Set down, exactly as written, every line from the top of the records below to the line containing "elem_cnt, SIZEOF_BITMAP, ELEM_BITS.", both ends included, and no others.

Stored data entries
⁂

Lemma init_pool_ok user pbase cnt s :
  1 <= cnt <= 2 ^ 14 -> PHYS_BASE <= pbase -> pbase mod PGSIZE = 0 ->
  pbase + PGSIZE * cnt < 2 ^ 32 -> mem_pages (mem s) pbase cnt ->
  wp (init_pool user pbase cnt) (fun _ s' => exists p,
    s' = set_pool user p s /\ base p = pbase + PGSIZE /\
    pool_rep (mem s) p (replicate (Z.to_nat (cnt - 1)) false)) s.
Proof.
  intros Hc Hlo Hal Hhi Hmem. unfold init_pool. rewrite bm_pages_one by lia.
  rewrite (proj2 (Z.ltb_ge _ _)) by lia. do 4 wp_step. cbv zeta. wp_step.
  destruct (Hmem 0) as (ws & Hws & Hl & Hwr); [lia|]. rewrite Z.mul_0_r, Z.add_0_r in Hws.
  eapply (wp_deref _ ws). { simpl. rewrite Hws. simpl. by rewrite app_nil_r. }
  change PGSIZE with 4096 in *. change PHYS_BASE with 0xc0000000 in *.
  rewrite !(wrap_small 32) by (rewrite ?(wrap_small 32); lia).
  destruct (bitmap_create_in_buf_ok (cnt - 1) (drop 2 ws) (1 * 4096)) as (b & -> & Hb).
  - lia.
  - unfold ELEM_BITS. lia.
  - pose proof (DIV_ROUND_UP_bounds (cnt - 1) 32 ltac:(lia) ltac:(lia) ltac:(lia)) as Hd.
    unfold bitmap_buf_size, byte_cnt, elem_cnt, SIZEOF_BITMAP, ELEM_BITS.
    rewrite (wrap_small 32 (4 * _)), wrap_small by lia. lia.
  - unfold alen, SIZEOF_BITMAP. rewrite length_drop, Hl. unfold WORDS. lia.
  - by apply Forall_drop.
  - wp_step. eexists. split; [reflexivity|]. split; [simpl; lia|].
    assert (alen (replicate (Z.to_nat (cnt - 1)) false) = cnt - 1) as Hlen
      by (unfold alen; rewrite length_replicate; lia).
    split; rewrite ?Hlen; change PGSIZE with 4096; change PHYS_BASE with 0xc0000000; simpl base.
    + done.
    + change (1 * 4096) with 4096. rewrite <- (Z.mod_add pbase 1 4096) in Hal by lia. exact Hal.
    + lia.
    + lia.
    + intros i Hi. destruct (Hmem (i + 1)) as (ws' & Hws' & Hl' & _); [lia|]. exists ws'.
      split; [|done]. rewrite <- Hws'. f_equal. change PGSIZE with 4096. lia.
Qed.

Lemma ptov_ok {S} a (s : S) : 0 <= a < 2 ^ 30 -> ptov a s = Ok (a + PHYS_BASE, s).
Proof.
  intros Ha. unfold ptov, mbind, M_bind, assert, mret, M_ret. change PHYS_BASE with 0xc0000000.
  rewrite (proj2 (Z.ltb_lt _ _)), wrap_small by lia. done.
Qed.

Lemma no_used_replicate s n k q : ~ used s (replicate n false) (replicate k false) q.
Proof.
  intros (u & i & _ & [_ Hi]%aget_Some). destruct u; simpl in Hi;
    by apply lookup_replicate in Hi as [? _].
Qed.

Lemma live_ok_empty s n k :
  pal_rep s (replicate n false) (replicate k false) ->
  live_ok s (replicate n false) (replicate k false) ∅.
Proof.
  intros Hrep. split; [done|by intros ? ? []%lookup_empty_Some| |by intros ? ? ? ? ? []%lookup_empty_Some].
  intros q. split; [by intros []%no_used_replicate|]. by intros (? & ? & []%lookup_empty_Some & _).
Qed.

(** The user pool gets half of the free pages, within the limit. *)
Definition user_share (limit free : Z) : Z := if limit <? free / 2 then limit else free / 2.

Lemma palloc_init_ok s limit :
  258 <= init_ram_pages s <= 2 ^ 14 -> 1 <= limit < 2 ^ 32 ->
  mem_pages (mem s) (PHYS_BASE + 2 ^ 20) (init_ram_pages s - 256) ->
  wp (palloc_init limit) (fun _ s' => exists nk nu : nat,
    live_ok s' (replicate nk false) (replicate nu false) ∅ /\
    Z.of_nat nu + 1 = user_share limit (init_ram_pages s - 256) /\
    Z.of_nat nk + Z.of_nat nu + 2 = init_ram_pages s - 256 /\ init_ram_pages s' = init_ram_pages s) s.
Proof.
  intros HR Hlim Hmem. set (R := init_ram_pages s) in *. unfold palloc_init.
  do 2 wp_step. wp_step. eapply wp_eq; [apply ptov_ok; lia|].
  wp_step. fold R. change PGSIZE with 4096. rewrite (wrap_small 32 (R * 4096)) by lia.
  eapply wp_eq; [apply ptov_ok; lia|].
  assert (u32 (Z.quot (s32 (R * 4096 + PHYS_BASE - (1024 * 1024 + PHYS_BASE))) 4096) = R - 256) as ->.
  { rewrite swrap_small by lia.
    replace (R * 4096 + PHYS_BASE - (1024 * 1024 + PHYS_BASE)) with ((R - 256) * 4096) by ring.
    rewrite Z.quot_mul by lia. apply wrap_small. lia. }
  fold (user_share limit (R - 256)). set (u := user_share limit (R - 256)).
  assert (1 <= u <= (R - 256) / 2) as Hu.
  { unfold u, user_share. assert (1 <= (R - 256) / 2) by (apply Z.div_le_lower_bound; lia).
    destruct (Z.ltb_spec limit ((R - 256) / 2)); lia. }
  assert ((R - 256) / 2 * 2 <= R - 256) by (pose proof (Z.mul_div_le (R - 256) 2); lia).
  rewrite (wrap_small 32 (R - 256 - u)) by lia. cbv zeta.
  change PHYS_BASE with 0xc0000000 in *. wp_step.
  eapply wp_mono; [apply init_pool_ok; [lia|change PHYS_BASE with 0xc0000000; lia|reflexivity| |]|].
  { change PGSIZE with 4096. lia. }
  { intros i Hi. destruct (Hmem i) as (ws & Hws); [lia|]. exists ws. exact Hws. }
  intros [] s1 (pk & -> & Hbk & Hpk).
  rewrite (wrap_small 32 ((R - 256 - u) * 4096)) by lia. rewrite wrap_small by lia.
  eapply wp_mono; [apply init_pool_ok; [lia|change PHYS_BASE with 0xc0000000; lia| | |]|].
  { change PGSIZE with 4096. rewrite Z.mod_add by lia. done. }
  { change PGSIZE with 4096. lia. }
  { intros i Hi. destruct (Hmem (R - 256 - u + i)) as (ws & Hws); [lia|]. exists ws.
    change PGSIZE with 4096 in *. simpl mem.
    by replace (1024 * 1024 + 3221225472 + (R - 256 - u) * 4096 + 4096 * i)
      with (3221225472 + 2 ^ 20 + 4096 * (R - 256 - u + i)) by ring. }
  intros [] s2 (pu & -> & Hbu & Hpu). simpl in Hpu.
  exists (Z.to_nat (R - 256 - u - 1)), (Z.to_nat (u - 1)). split; [|split; [lia|split; [lia|done]]].
  apply live_ok_empty. split; simpl; [done..|]. rewrite Hbk, Hbu. unfold alen.
  rewrite length_replicate. change PGSIZE with 4096. lia.
Qed.
Lemma block_to_arena_ok s a x b : shape s -> arenas s !! a = Some x -> block_in s a x b -> block_to_arena b s = Ok (a, s).
Proof.
  intros Hok Ha Hb. destruct (arena_facts s a x Hok Ha) as (H1 & _). assert (0 < PHYS_BASE) as Hpb by done.
  destruct (block_in_bounds s a x b Hok Ha Hb) as (Hr & R1 & R2). assert (PGSIZE = 4096 /\ ARENA_SIZE = 12) as [Epg Ea] by done.
  cut (wp (block_to_arena b) (fun r s' => r = a /\ s' = s) s); [by intros (r & s' & -> & -> & ->)%wp_iff|].
  unfold block_in in Hb. unfold block_to_arena. cbv zeta. rewrite R1, R2. wp_step. apply wp_assert; [by rewrite (proj2 (Z.eqb_neq a 0)) by lia|].
  wp_step. eapply wp_eq; [by apply get_arena_ok|]. destruct (a_desc x) as [d|].
  - destruct Hb as (ds & Hd & (i & Hi & E)%elem_of_blocks). destruct (desc_facts _ _ _ (proj2 Hok) Hd) as (B1 & _).
    wp_step. wp_step. eapply wp_eq; [by apply get_desc_ok|]. apply wp_assert; [|by wp_step].
    rewrite wrap_small by lia. replace (b - a - ARENA_SIZE) with (i * block_size ds) by lia. rewrite Z.mod_mul by lia. done.
  - wp_step. apply wp_assert; [apply Z.eqb_eq; lia|]. by wp_step.
Qed.

Lemma arena_to_block_ok s a d c ds i :
  arenas s !! a = Some (Arena (Some d) c) -> (descs s).[d] = Some ds -> a <> 0 -> 0 <= i < blocks_per_arena ds ->
  arena_to_block a i s = Ok (a + ARENA_SIZE + i * block_size ds, s).
Proof.
  intros Ha Hd Hz Hi. cut (wp (arena_to_block a i) (fun r s' => r = a + ARENA_SIZE + i * block_size ds /\ s' = s) s); [by intros (r & s' & -> & -> & ->)%wp_iff|].
  unfold arena_to_block. wp_step. apply wp_assert; [by rewrite (proj2 (Z.eqb_neq a 0))|]. wp_step. eapply wp_eq; [by apply get_arena_ok|].
  wp_step. eapply wp_deref; [done|]. wp_step. eapply wp_eq; [by apply get_desc_ok|]. wp_step. apply wp_assert; [apply Z.ltb_lt; lia|]. by wp_step.
Qed.

(** Blocks of different arenas differ. *)
Lemma blocks_apart s a d c a' d' c' x y b :
  shape s -> arenas s !! a = Some (Arena (Some d) c) -> arenas s !! a' = Some (Arena (Some d') c') ->
  (descs s).[d] = Some x -> (descs s).[d'] = Some y -> b ∈ blocks_of a x -> b ∈ blocks_of a' y -> a = a'.
Proof.
  intros Hok Ha Ha' Hx Hy Hb Hb'. destruct (block_in_page _ _ _ _ _ (proj2 Hok) Hx Hb), (block_in_page _ _ _ _ _ (proj2 Hok) Hy Hb').
  destruct (desc_facts _ _ _ (proj2 Hok) Hx) as (B1 & _). destruct (desc_facts _ _ _ (proj2 Hok) Hy) as (B2 & _).
  destruct (decide (a = a')) as [|Hne]; [done|]. assert (ARENA_SIZE = 12) as Ea by done.
  destruct (arenas_apart _ _ _ _ _ Hok Ha Ha' Hne) as [Hc|Hc]; unfold arena_pages in Hc; simpl in Hc; lia.
Qed.

(** ** Changing the free blocks of an arena *)
Lemma descs_ok_set l d x fl : descs_ok l -> l.[d] = Some x -> descs_ok l.[d <- set_free_list fl x].
Proof.
  intros [H1 H2] Hx. pose proof (aget_lt _ _ _ Hx) as Hl. apply aget_Some in Hx as [Hd Hx]. split.
  - rewrite <- H1. unfold aset. rewrite (proj2 (Z.ltb_ge d 0)) by lia. rewrite list_fmap_insert. apply list_insert_id. by rewrite list_lookup_fmap, Hx.
  - apply Forall_aset; [done|]. by apply (Forall_lookup_1 _ _ _ _ H2 Hx).
Qed.

Definition relist s (d : Z) (x : desc) (l : list Z) (a c : Z) : H :=
  set_arenas (<[a := Arena (Some d) c]> (arenas s)) (set_descs (descs s).[d <- set_free_list l x] s).

Lemma relist_desc s d x l a c d' y :
  (descs s).[d] = Some x -> (descs (relist s d x l a c)).[d'] = Some y -> d' = d /\ y = set_free_list l x \/ d' <> d /\ (descs s).[d'] = Some y.
Proof.
  intros Hx Hy. simpl in Hy. destruct (decide (d' = d)) as [->|Hne].
  - rewrite aget_aset_eq in Hy by (by eapply aget_lt). injection Hy as <-. by left.
  - rewrite aget_aset_ne in Hy by done. by right.
Qed.

Lemma relist_arena s d x l a c a' y :
  arenas (relist s d x l a c) !! a' = Some y -> a' = a /\ y = Arena (Some d) c \/ a' <> a /\ arenas s !! a' = Some y.
Proof. simpl. rewrite lookup_insert_Some. naive_solver. Qed.

Section relist.
Context (s : H) (d : Z) (x : desc) (a c0 : Z).
Hypothesis Hok : heap_ok s.
Hypothesis Hx : (descs s).[d] = Some x.
Hypothesis Ha : arenas s !! a = Some (Arena (Some d) c0).

(** The blocks of another arena are not among those of [a]. *)
Lemma other_block a' c' b : a' <> a -> arenas s !! a' = Some (Arena (Some d) c') -> b ∈ blocks_of a' x -> b ∉ blocks_of a x.
Proof. intros Hne Ha' Hb Hb'. apply Hne. symmetry. by eapply (blocks_apart s a d c0 a' d c' x x b (heap_shape _ Hok)). Qed.

Lemma filter_other a' c' (l l' : list Z) :
  a' <> a -> arenas s !! a' = Some (Arena (Some d) c') ->
  filter (fun b => b ∉ blocks_of a x) l = filter (fun b => b ∉ blocks_of a x) l' ->
  filter (fun b => b ∈ blocks_of a' x) l = filter (fun b => b ∈ blocks_of a' x) l'.
Proof.
  intros Hne Ha' E.
  assert (forall k : list Z, filter (fun b => b ∈ blocks_of a' x) k = filter (fun b => b ∈ blocks_of a' x) (filter (fun b => b ∉ blocks_of a x) k)) as Hf.
  { intros k. rewrite list_filter_filter. apply list_filter_iff. intros b. split; [|tauto]. intros Hb. split; [done|]. by eapply other_block. }
  by rewrite Hf, E, <- Hf.
Qed.

Lemma relist_ok l c :
  NoDup l -> (forall b, b ∈ l -> b ∈ free_list x \/ b ∈ blocks_of a x) ->
  filter (fun b => b ∉ blocks_of a x) l = filter (fun b => b ∉ blocks_of a x) (free_list x) ->
  c = Z.of_nat (length (filter (fun b => b ∈ blocks_of a x) l)) -> heap_ok (relist s d x l a c).
Proof.
  intros Hnd Hin Hout Hc. split.
  - simpl. rewrite fmap_insert, insert_id; [apply Hok|]. by rewrite lookup_fmap, Ha.
  - apply descs_ok_set; [apply Hok|done].
  - intros d' y [[-> ->]|[_ Hy]]%relist_desc; [done| |done]. by eapply Hok.
  - intros d' y b [[-> ->]|[Hne Hy]]%relist_desc Hb; [| |done].
    + simpl in Hb. destruct (decide (b ∈ blocks_of a x)) as [Hba|Hba]; [exists a, c; split; [apply lookup_insert_eq|done]|].
      destruct (Hin b Hb) as [Hf|]; [|done]. destruct (ho_free _ Hok d x b Hx Hf) as (a' & c' & Ha' & Hb'). exists a', c'. split; [|done].
      simpl. rewrite lookup_insert_ne; [done|]. intros <-. done.
    + destruct (ho_free _ Hok d' y b Hy Hb) as (a' & c' & Ha' & Hb'). exists a', c'. split; [|done]. simpl. rewrite lookup_insert_ne; [done|]. intros <-. congruence.
  - intros a' d' c' [[-> E]|[Hne Ha']]%relist_arena.
    + injection E as -> ->. exists (set_free_list l x). simpl. rewrite aget_aset_eq by (by eapply aget_lt). done.
    + destruct (ho_arena _ Hok a' d' c' Ha') as (y & Hy & Ec). destruct (decide (d' = d)) as [->|Hd].
      * exists (set_free_list l x). simpl. rewrite aget_aset_eq by (by eapply aget_lt). split; [done|]. rewrite Hx in Hy. injection Hy as <-.
        rewrite Ec. do 2 f_equal. symmetry. by eapply filter_other.
      * exists y. simpl. by rewrite aget_aset_ne by done.
Qed.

⁂

Answer below
Lemma init_pool_ok user pbase cnt s :
  1 <= cnt <= 2 ^ 14 -> PHYS_BASE <= pbase -> pbase mod PGSIZE = 0 ->
  pbase + PGSIZE * cnt < 2 ^ 32 -> mem_pages (mem s) pbase cnt ->
  wp (init_pool user pbase cnt) (fun _ s' => exists p,
    s' = set_pool user p s /\ base p = pbase + PGSIZE /\
    pool_rep (mem s) p (replicate (Z.to_nat (cnt - 1)) false)) s.
Proof.
  intros Hc Hlo Hal Hhi Hmem. unfold init_pool. rewrite bm_pages_one by lia.
  rewrite (proj2 (Z.ltb_ge _ _)) by lia. do 4 wp_step. cbv zeta. wp_step.
  destruct (Hmem 0) as (ws & Hws & Hl & Hwr); [lia|]. rewrite Z.mul_0_r, Z.add_0_r in Hws.
  eapply (wp_deref _ ws). { simpl. rewrite Hws. simpl. by rewrite app_nil_r. }
  change PGSIZE with 4096 in *. change PHYS_BASE with 0xc0000000 in *.
  rewrite !(wrap_small 32) by (rewrite ?(wrap_small 32); lia).
  destruct (bitmap_create_in_buf_ok (cnt - 1) (drop 2 ws) (1 * 4096)) as (b & -> & Hb).
  - lia.
  - unfold ELEM_BITS. lia.
  - pose proof (DIV_ROUND_UP_bounds (cnt - 1) 32 ltac:(lia) ltac:(lia) ltac:(lia)) as Hd.
    unfold bitmap_buf_size, byte_cnt, elem_cnt, SIZEOF_BITMAP, ELEM_BITS.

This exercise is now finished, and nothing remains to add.